Still, more most be done in order to truly defeat jihad. The minority communities that have been most brutalized by ISIS need help as they try to rebuild their lives instead of just trying to survive from day to day. Frankly, when their displacement took place, they did not get much assistance from either the United Nations or USAID in surviving either. It was the small, faith-based organizations, helping the local religious communities, that kept them alive.
On March 17, 2016, then Secretary of State John Kerry designated ISIS crimes as genocide, identifying by name Yazidis, Christians, and other minority groups that have been particularly targeted for extermination by the jihadists. And yet, especially for the ancient Christian community, identifying “Christians” as in need of humanitarian, stabilization, and recovery assistance has carried an artificial stigma that comes with no other religious group. The Christians, along with Yazidis and other minorities, have received little aid and protection, in spite of the fact that it is because of their religious affiliation that are victims of genocide.
The Congressional sponsors of H.R. 390 are trying to remedy that situation. In January of this year, U.S. Representative Chris Smith (R-NJ) and 16 original c0-sponsors introduced the “Iraq and Syria Genocide Emergency Relief and Accountability Act of 2017.” The Act would make it U.S. policy “to ensure that humanitarian, stabilization, and recovery assistance for nationals and residents of Iraq or Syria, and of communities from those countries, is directed toward ethnic and minority individuals and communities with the greatest need, including those individuals and communities that are at risk of persecution or war crimes.” It would also seek to bring the perpetrators of genocide to justice.
H.R. 390 passed in the House this past June, but now it is languishing in the Senate after being passed by the Senate Foreign Relations Committee.
Here’s where you come in. If you believe in this issue, you may find the following helpful:
- Get in touch with your two senators. Request that H.R. 390, that is on the Senate Legislative Calendar under General Orders, be voted on (and passed!) immediately.
- Inquire why there is a hold up in the Senate, if you wish to be so bold.
- Check out the list of H.R. 390 co-sponsors (47) and see if your member of Congress is one of them. If so, please contact him/her and express your appreciation for their support. Especially for the 17 originals, Mr. Smith and 16 co-sponsors, tell them how thankful you are for their defense of persecuted Christians and other minorities victimized by ISIS.

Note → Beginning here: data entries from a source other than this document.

(** A surface shows two frames of one size and one of another. The media of the later ones
    arrives first. *)
Definition destination_show (rev w gn seq : Z) : WireEvent :=
  MkClientSurfaceEvent (ClientSurfaceId_for_test 1)
    (Commit (MkClientSurfaceState rev Discarded true None None [] []
       [MkSurfaceBufferUpdate (MkSurfaceLayerId 0) (Replaced (MkClientBufferMetadata (MkExtent w 100) true)
          (MkEncodedBuffer (MkMediaFrameId (MkMediaStreamId 1) (MkStreamGeneration gn) seq)))])).
Definition destination_media (gn seq : Z) : EncodedAccessUnit :=
  MkAccessUnit (MkMediaFrameId (MkMediaStreamId 1) (MkStreamGeneration gn) seq) H264 (if seq =? 0 then Keyframe else Delta) (gn * 10 + seq) [7].
Definition destination_sample : list destination_action :=
  [Control (destination_show 1 100 1 0); Control (destination_show 2 100 1 1); Media (destination_media 2 0); Media (destination_media 1 1);
   Complete 0; Media (destination_media 1 0); Complete 1; Complete 2; Control (destination_show 3 200 2 0); Complete 3; Complete 4; Collect].
Definition sample_frame (gn seq : Z) : MediaFrameId := MkMediaFrameId (MkMediaStreamId 1) (MkStreamGeneration gn) seq.
Lemma destination_sample_history : let x := destination_end destination_sample in destination_history x.1.1 x.1.2 x.2.
Proof. apply destination_end_history. vm_compute. by eexists. Qed.
Lemma destination_decodes_in_order_witness :
  let x := destination_end destination_sample in let g := (MkMediaStreamId 1, MkStreamGeneration 1) in
  of_generation g (asked x.2) = [sample_frame 1 0; sample_frame 1 1] /\
  (of_generation g (asked x.2) `prefix_of` of_generation g (snd <$> named x.1.1) /\ NoDup (snd <$> named x.1.1)).
Proof. split; [by vm_compute|]. apply (destination_decodes_in_order _ _ _ destination_sample_history (MkMediaStreamId 1, MkStreamGeneration 1)). Defined.
Definition sample_calls : list (call unit) := calls (destination_end destination_sample).2.
Lemma destination_retires_witness :
  let g := (MkMediaStreamId 1, MkStreamGeneration 1) in
  sample_calls = take 6 sample_calls ++ Retired g.1 g.2 :: drop 7 sample_calls /\
  asked_in (drop 7 sample_calls) = [sample_frame 2 0] /\
  (forall f, f ∈ asked_in (drop 7 sample_calls) -> generation_of f <> g).
Proof.
  intros g. assert (Hc : sample_calls = take 6 sample_calls ++ Retired g.1 g.2 :: drop 7 sample_calls) by by vm_compute.
  split_and!; [exact Hc|by vm_compute|].
  exact (proj1 (destination_retires _ _ _ _ _ (take 6 sample_calls) (drop 7 sample_calls) destination_sample_history Hc)).
Defined.
(** Before the second job is done. *)
Definition destination_held : list destination_action := take 7 destination_sample.
Lemma destination_settles_witness :
  let x := destination_end destination_held in let s' := (drain (fun _ => 1) x.2).1 in let sf := ClientSurfaceId_for_test 1 in
  length (queue_of x.2 sf) = 2%nat /\ length (queue_of s' sf) = 1%nat /\ blocked s' sf.
Proof.
  intros x s' sf. assert (H : destination_history x.1.1 x.1.2 x.2) by (apply destination_end_history; vm_compute; by eexists).
  assert (Hr : (drain (fun _ => 1) x.2).2 = Ret tt) by (vm_compute; reflexivity).
  pose proof (surjective_pairing (drain (fun _ => 1) x.2)) as Hs. rewrite Hr in Hs.
  split; [by vm_compute|split; [by vm_compute|]].
  assert (Hq : queue_of s' sf <> []) by (vm_compute; discriminate).
  exact (proj1 (proj1 (destination_settles _ _ _ _ (fun _ => 1) H Hs) sf Hq)).
Defined.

- If your member of Congress was not one of the 47, express a hope that they will be more proactive for the persecuted Christians and other vulnerable people groups in the future.
- In Defense of Christians has a very helpful form on which you may write to your senators asking them to speedily pass H.R. 390.
Please, let’s do all that we can to ensure the continued presence and flourishing of the Christian community in the Middle East.